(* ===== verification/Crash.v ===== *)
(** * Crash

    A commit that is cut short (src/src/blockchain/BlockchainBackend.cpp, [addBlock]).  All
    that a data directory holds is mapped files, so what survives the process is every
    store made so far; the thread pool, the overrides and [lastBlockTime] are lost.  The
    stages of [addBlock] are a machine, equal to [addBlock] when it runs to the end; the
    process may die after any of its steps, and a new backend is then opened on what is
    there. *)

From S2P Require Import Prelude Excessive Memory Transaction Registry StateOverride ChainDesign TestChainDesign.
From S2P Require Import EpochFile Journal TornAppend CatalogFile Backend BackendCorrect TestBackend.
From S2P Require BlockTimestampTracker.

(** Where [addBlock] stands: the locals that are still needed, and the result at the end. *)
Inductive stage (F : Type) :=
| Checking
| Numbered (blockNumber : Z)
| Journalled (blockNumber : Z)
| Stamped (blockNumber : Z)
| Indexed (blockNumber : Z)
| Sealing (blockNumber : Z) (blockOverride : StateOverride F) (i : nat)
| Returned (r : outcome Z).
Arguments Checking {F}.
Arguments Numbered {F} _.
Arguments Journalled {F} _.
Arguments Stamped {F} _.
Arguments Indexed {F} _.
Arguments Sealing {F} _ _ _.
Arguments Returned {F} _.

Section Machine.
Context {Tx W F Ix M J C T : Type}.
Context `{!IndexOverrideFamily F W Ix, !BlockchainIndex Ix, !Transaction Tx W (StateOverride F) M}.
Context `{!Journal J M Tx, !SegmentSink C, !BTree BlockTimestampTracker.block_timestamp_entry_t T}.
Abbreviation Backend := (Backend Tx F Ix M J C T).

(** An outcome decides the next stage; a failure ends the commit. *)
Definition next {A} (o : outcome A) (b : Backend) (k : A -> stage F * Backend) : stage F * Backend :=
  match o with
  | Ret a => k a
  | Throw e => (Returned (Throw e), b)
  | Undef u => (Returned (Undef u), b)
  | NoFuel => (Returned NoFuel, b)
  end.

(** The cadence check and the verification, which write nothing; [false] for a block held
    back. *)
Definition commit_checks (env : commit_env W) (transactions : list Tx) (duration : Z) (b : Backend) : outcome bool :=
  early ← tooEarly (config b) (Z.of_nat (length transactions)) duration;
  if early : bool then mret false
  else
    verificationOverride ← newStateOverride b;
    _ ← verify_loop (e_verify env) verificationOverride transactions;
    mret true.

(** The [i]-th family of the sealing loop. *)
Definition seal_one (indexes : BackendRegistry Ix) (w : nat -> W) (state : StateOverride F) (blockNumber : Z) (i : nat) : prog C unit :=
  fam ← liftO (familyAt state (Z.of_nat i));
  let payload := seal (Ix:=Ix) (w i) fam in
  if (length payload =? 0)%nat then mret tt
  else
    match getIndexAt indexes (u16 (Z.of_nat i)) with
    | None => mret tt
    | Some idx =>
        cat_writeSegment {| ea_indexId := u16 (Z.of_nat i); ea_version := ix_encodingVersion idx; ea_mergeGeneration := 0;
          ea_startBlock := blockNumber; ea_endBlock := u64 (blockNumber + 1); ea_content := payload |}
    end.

...

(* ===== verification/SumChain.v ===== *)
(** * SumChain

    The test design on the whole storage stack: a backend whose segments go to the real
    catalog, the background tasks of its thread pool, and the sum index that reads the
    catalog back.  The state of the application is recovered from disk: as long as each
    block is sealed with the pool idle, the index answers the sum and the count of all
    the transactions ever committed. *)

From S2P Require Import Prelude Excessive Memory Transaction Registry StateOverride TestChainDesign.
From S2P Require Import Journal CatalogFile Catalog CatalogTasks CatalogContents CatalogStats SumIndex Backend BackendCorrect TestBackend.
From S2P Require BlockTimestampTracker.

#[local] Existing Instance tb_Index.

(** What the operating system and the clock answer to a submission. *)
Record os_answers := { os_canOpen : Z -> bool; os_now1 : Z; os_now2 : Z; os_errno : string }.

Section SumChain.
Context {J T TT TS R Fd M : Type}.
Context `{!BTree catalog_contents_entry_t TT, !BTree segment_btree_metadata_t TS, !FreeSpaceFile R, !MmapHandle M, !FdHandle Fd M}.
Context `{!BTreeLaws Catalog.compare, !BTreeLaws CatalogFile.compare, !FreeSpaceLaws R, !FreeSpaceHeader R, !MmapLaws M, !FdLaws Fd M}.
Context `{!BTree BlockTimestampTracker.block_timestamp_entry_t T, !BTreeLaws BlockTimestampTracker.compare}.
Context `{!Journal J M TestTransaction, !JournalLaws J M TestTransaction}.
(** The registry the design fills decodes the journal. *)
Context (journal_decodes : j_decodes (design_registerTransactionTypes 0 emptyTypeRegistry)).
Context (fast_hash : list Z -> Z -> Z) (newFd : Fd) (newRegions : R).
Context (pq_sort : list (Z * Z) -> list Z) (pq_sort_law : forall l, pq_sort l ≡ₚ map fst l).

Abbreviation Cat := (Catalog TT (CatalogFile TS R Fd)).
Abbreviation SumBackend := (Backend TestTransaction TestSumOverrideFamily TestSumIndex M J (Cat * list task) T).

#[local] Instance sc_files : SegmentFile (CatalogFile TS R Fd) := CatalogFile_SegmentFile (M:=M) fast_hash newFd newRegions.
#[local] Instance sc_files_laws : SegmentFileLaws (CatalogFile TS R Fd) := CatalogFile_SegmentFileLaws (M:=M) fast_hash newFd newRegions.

...

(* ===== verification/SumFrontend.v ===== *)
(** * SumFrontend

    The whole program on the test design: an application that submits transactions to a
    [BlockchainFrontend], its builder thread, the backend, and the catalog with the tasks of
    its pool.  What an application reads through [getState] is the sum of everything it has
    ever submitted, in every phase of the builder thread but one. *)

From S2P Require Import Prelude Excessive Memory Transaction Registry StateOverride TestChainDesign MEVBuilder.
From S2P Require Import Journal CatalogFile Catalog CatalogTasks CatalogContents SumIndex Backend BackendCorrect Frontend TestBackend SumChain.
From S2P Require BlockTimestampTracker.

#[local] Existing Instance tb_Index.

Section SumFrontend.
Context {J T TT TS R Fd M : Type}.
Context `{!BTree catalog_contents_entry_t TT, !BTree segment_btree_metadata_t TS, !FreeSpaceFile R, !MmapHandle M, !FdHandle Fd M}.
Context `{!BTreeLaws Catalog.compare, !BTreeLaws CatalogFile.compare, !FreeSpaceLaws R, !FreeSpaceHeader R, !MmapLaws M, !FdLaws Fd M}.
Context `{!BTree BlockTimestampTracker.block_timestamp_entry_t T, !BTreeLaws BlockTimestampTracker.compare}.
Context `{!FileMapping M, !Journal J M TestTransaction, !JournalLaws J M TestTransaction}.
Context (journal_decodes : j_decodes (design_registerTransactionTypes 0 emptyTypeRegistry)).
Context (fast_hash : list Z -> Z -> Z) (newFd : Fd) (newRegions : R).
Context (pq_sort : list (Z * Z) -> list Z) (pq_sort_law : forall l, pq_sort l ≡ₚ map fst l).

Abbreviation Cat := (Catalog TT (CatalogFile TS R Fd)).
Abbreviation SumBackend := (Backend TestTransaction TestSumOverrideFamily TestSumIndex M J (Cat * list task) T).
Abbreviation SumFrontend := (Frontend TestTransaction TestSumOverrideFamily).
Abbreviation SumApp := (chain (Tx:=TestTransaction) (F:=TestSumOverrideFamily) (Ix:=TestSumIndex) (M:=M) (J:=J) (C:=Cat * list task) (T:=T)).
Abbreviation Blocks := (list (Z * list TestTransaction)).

- **WHAT YOU SHOULD DO**:
Above are the records; print exactly the lines from the line with "(* ===== verification/Crash.v ===== *)" to the line with "that a data", including both, and nothing else.

- **SOLUTION**:
(* ===== verification/Crash.v ===== *)
(** * Crash

    A commit that is cut short (src/src/blockchain/BlockchainBackend.cpp, [addBlock]).  All
    that a data directory holds is mapped files, so what survives the process is every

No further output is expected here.